◆ PROBLEM REQUIREMENTS ◆
Only some lines are wanted. Transcribe, exactly, the lines below from the line with "match r with" up to and including the line with "Definition isalpha (c".

**** DATA SECTION

(** * TAURO timesheet extraction: a shallow embedding and its properties

    The development follows the Python sources of the extraction pipeline:
    - [extract_timesheet_events.py]: coordinate splitting, time and date
      normalisation, header search, the section row walk and the loop over
      the sheets of a workbook;
    - [basic_analyzer.py]: the bilingual keyword classifier, the date range
      and the timeline;
    - [extract_report_header.py] and [extract_operational_notes.py]: the
      labelled field extractors, the notes structure, the weather marks,
      the pumping data scan, the remarks and the choice of the notes sheet;
    - [app.py]: the filter on the names of uploaded files.

    Conventions of the embedding.
    - Python [str] is [string]; characters are the ASCII range, so
      [isalpha], [isdigit], [isspace] and [lower] are the ASCII restrictions
      of the Python methods. Accented keywords are kept as their UTF-8
      bytes, on which substring search agrees with search on code points.
      A statement that says what is returned for every input, or exactly
      when a function raises, depends on these classes: it is made for
      ASCII input, by a hypothesis [is_ascii], [plain_refs], [ascii_values],
      [plain_sheet] or [plain_workbook]. Outside ASCII the code can behave
      otherwise: [str.isdigit] accepts digits that [int] rejects, and
      [str.strip] removes more kinds of white space.
    - Python [int] is [Z]; [int(text)] on digit text and [str(n)] are the
      decimal conversions, with no bound on the number of digits.
    - A [dict] that is iterated (a sheet of the cell map) is an association
      list in insertion order; a [dict] that is only written and read by key
      (the extracted field tables) is a [gmap].
    - An exception is a [Raise] result; a [while] loop takes fuel, and the
      theorems show that the fuel given by the callers is enough.
    - [list.sort] is a stable insertion sort; texts are ordered as their
      bytes are, which on UTF-8 is the order of the code points. *)

From Stdlib Require Import ZArith NArith List String Ascii Bool Lia.
From Stdlib Require Import DecimalString DecimalN DecimalZ DecimalPos.
From Stdlib Require Import Sorted Permutation.
From stdpp Require Import gmap strings.
Import ListNotations.

Local Open Scope string_scope.
Local Open Scope Z_scope.

(** [simpl] may unfold the concatenation of texts on a constructor. *)
#[local] Arguments String.append !s1 s2 : simpl nomatch.

(** ** Exceptions *)

Inductive exn : Type :=
| ValueError
| TypeError.

Inductive result (A : Type) : Type :=
| Ok (a : A)
| Raise (e : exn).

Arguments Ok {A} a.
Arguments Raise {A} e.

Global Instance result_ret : MRet result := fun A a => Ok a.

Global Instance result_bind : MBind result := fun A B k r =>
  match r with
  | Ok a => k a
  | Raise e => Raise e
  end.

(** ** Characters and strings, as the Python methods used by the code *)

Definition code (c : ascii) : N := N_of_ascii c.

Definition in_range (lo hi : N) (c : ascii) : bool :=
  ((lo <=? code c) && (code c <=? hi))%N.

(** [c.isdigit()] *)
Definition isdigit (c : ascii) : bool := in_range 48 57 c.

(** [c.isalpha()] *)
Definition isalpha (c : ascii) : bool := in_range 65 90 c || in_range 97 122 c.

(** Whitespace removed by [str.strip()]: tab to carriage return, the four
    separators 0x1c to 0x1f, and the space. *)
Definition isspace (c : ascii) : bool :=
  in_range 9 13 c || in_range 28 31 c || in_range 32 32 c.

Definition lower_char (c : ascii) : ascii :=
  if in_range 65 90 c then ascii_of_N (code c + 32) else c.

Fixpoint str_map (f : ascii -> ascii) (s : string) : string :=
  match s with
  | EmptyString => EmptyString
  | String c r => String (f c) (str_map f r)
  end.

(** [s.lower()] *)
Definition lower (s : string) : string := str_map lower_char s.

(** [''.join([c for c in s if p(c)])] *)
Fixpoint str_filter (p : ascii -> bool) (s : string) : string :=
  match s with
  | EmptyString => EmptyString
  | String c r => if p c then String c (str_filter p r) else str_filter p r
  end.

Fixpoint str_forall (p : ascii -> bool) (s : string) : bool :=
  match s with
  | EmptyString => true
  | String c r => p c && str_forall p r
  end.

Definition is_empty (s : string) : bool :=
  match s with
  | EmptyString => true
  | String _ _ => false
  end.

(** [s.isdigit()]: at least one character, all of them digits. *)
Definition str_isdigit (s : string) : bool :=
  negb (is_empty s) && str_forall isdigit s.

Fixpoint lstrip (s : string) : string :=
  match s with
  | EmptyString => EmptyString
  | String c r => if isspace c then lstrip r else s
  end.

Fixpoint rstrip (s : string) : string :=
  match s with
  | EmptyString => EmptyString
  | String c r =>
      let r' := rstrip r in
      if is_empty r' && isspace c then EmptyString else String c r'
  end.

(** [s.strip()] *)
Definition strip (s : string) : string := rstrip (lstrip s).

(** [sub in s] *)
Fixpoint contains (sub s : string) : bool :=
  String.prefix sub s ||
  match s with
  | EmptyString => false
  | String _ r => contains sub r
  end.

(** [s.startswith(p)] *)
Definition startswith (s p : string) : bool := String.prefix p s.

(** [c in s] for a single character. *)
Fixpoint has_char (c : ascii) (s : string) : bool :=
  match s with
  | EmptyString => false
  | String d r => Ascii.eqb c d || has_char c r
  end.

(** [s.split(sep, 1)]: the text before the first separator, and the text
    after it when there is one. *)
Fixpoint split_once (sep : ascii) (s : string) : string * option string :=
  match s with
  | EmptyString => (EmptyString, None)
  | String c r =>
      if Ascii.eqb c sep then (EmptyString, Some r)
      else let '(a, b) := split_once sep r in (String c a, b)
  end.

(** [s[:n]] and [s[n:]] *)
Fixpoint take (n : nat) (s : string) : string :=
  match n, s with
  | S k, String c r => String c (take k r)
  | _, _ => EmptyString
  end.

Fixpoint drop (n : nat) (s : string) : string :=
  match n, s with
  | S k, String _ r => drop k r
  | _, _ => s
  end.

(** ** Integers and text *)

Definition digit_val (c : ascii) : Z := Z.of_N (code c) - 48.

Fixpoint digits_value (s : string) (acc : Z) : Z :=
  match s with
  | EmptyString => acc
  | String c r => digits_value r (10 * acc + digit_val c)
  end.

(** [int(s)] for the texts the code passes to it: only digits, here the
    ASCII ones. The empty text raises [ValueError]. *)
Definition py_int (s : string) : result Z :=
  if str_isdigit s then Ok (digits_value s 0) else Raise ValueError.

(** [str(n)] and [f"{n}"] for an integer. *)
Definition str_int (n : Z) : string := NilZero.string_of_int (Z.to_int n).

(** [f"{n:02d}"] *)
Definition fmt_02d (n : Z) : string :=
  let s := str_int n in
  if (String.length s <? 2)%nat then "0" ++ s else s.

(** ** extract_timesheet_events.py: coordinates *)

(** [split_cell_reference]; the copy in extract_operational_notes.py has
    the same body. *)
Definition split_cell_reference (cell_ref : string) : result (string * Z) :=
  let letters := str_filter isalpha cell_ref in
  numbers ← py_int (str_filter isdigit cell_ref);
  Ok (letters, numbers).

(** The references built by the code: [f"{col}{row}"]. *)
Definition cell_name (col : string) (row : Z) : string := col ++ str_int row.

(** ** Cell values *)

(** A scalar of the loaded JSON cell map. A float is kept as what the code
    can observe of it: whether it is non-zero and its [str()] text. *)
Inductive value : Type :=
| VNull
| VBool (b : bool)
| VInt (n : Z)
| VFloat (nonzero : bool) (text : string)
| VStr (s : string).

(** Truth value of a scalar, as tested by [if not value]. *)
Definition truthy (v : value) : bool :=
  match v with
  | VNull => false
  | VBool b => b
  | VInt n => negb (n =? 0)
  | VFloat nz _ => nz
  | VStr s => negb (is_empty s)
  end.

(** [str(value)] *)
Definition py_str (v : value) : string :=
  match v with
  | VNull => "None"
  | VBool true => "True"
  | VBool false => "False"
  | VInt n => str_int n
  | VFloat _ t => t
  | VStr s => s
  end.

********

◆ REPLY TO THE EXERCISE ◆
  match r with
  | Ok a => k a
  | Raise e => Raise e
  end.

(** ** Characters and strings, as the Python methods used by the code *)

Definition code (c : ascii) : N := N_of_ascii c.

Definition in_range (lo hi : N) (c : ascii) : bool :=
  ((lo <=? code c) && (code c <=? hi))%N.

(** [c.isdigit()] *)
Definition isdigit (c : ascii) : bool := in_range 48 57 c.

(** [c.isalpha()] *)
Definition isalpha (c : ascii) : bool := in_range 65 90 c || in_range 97 122 c.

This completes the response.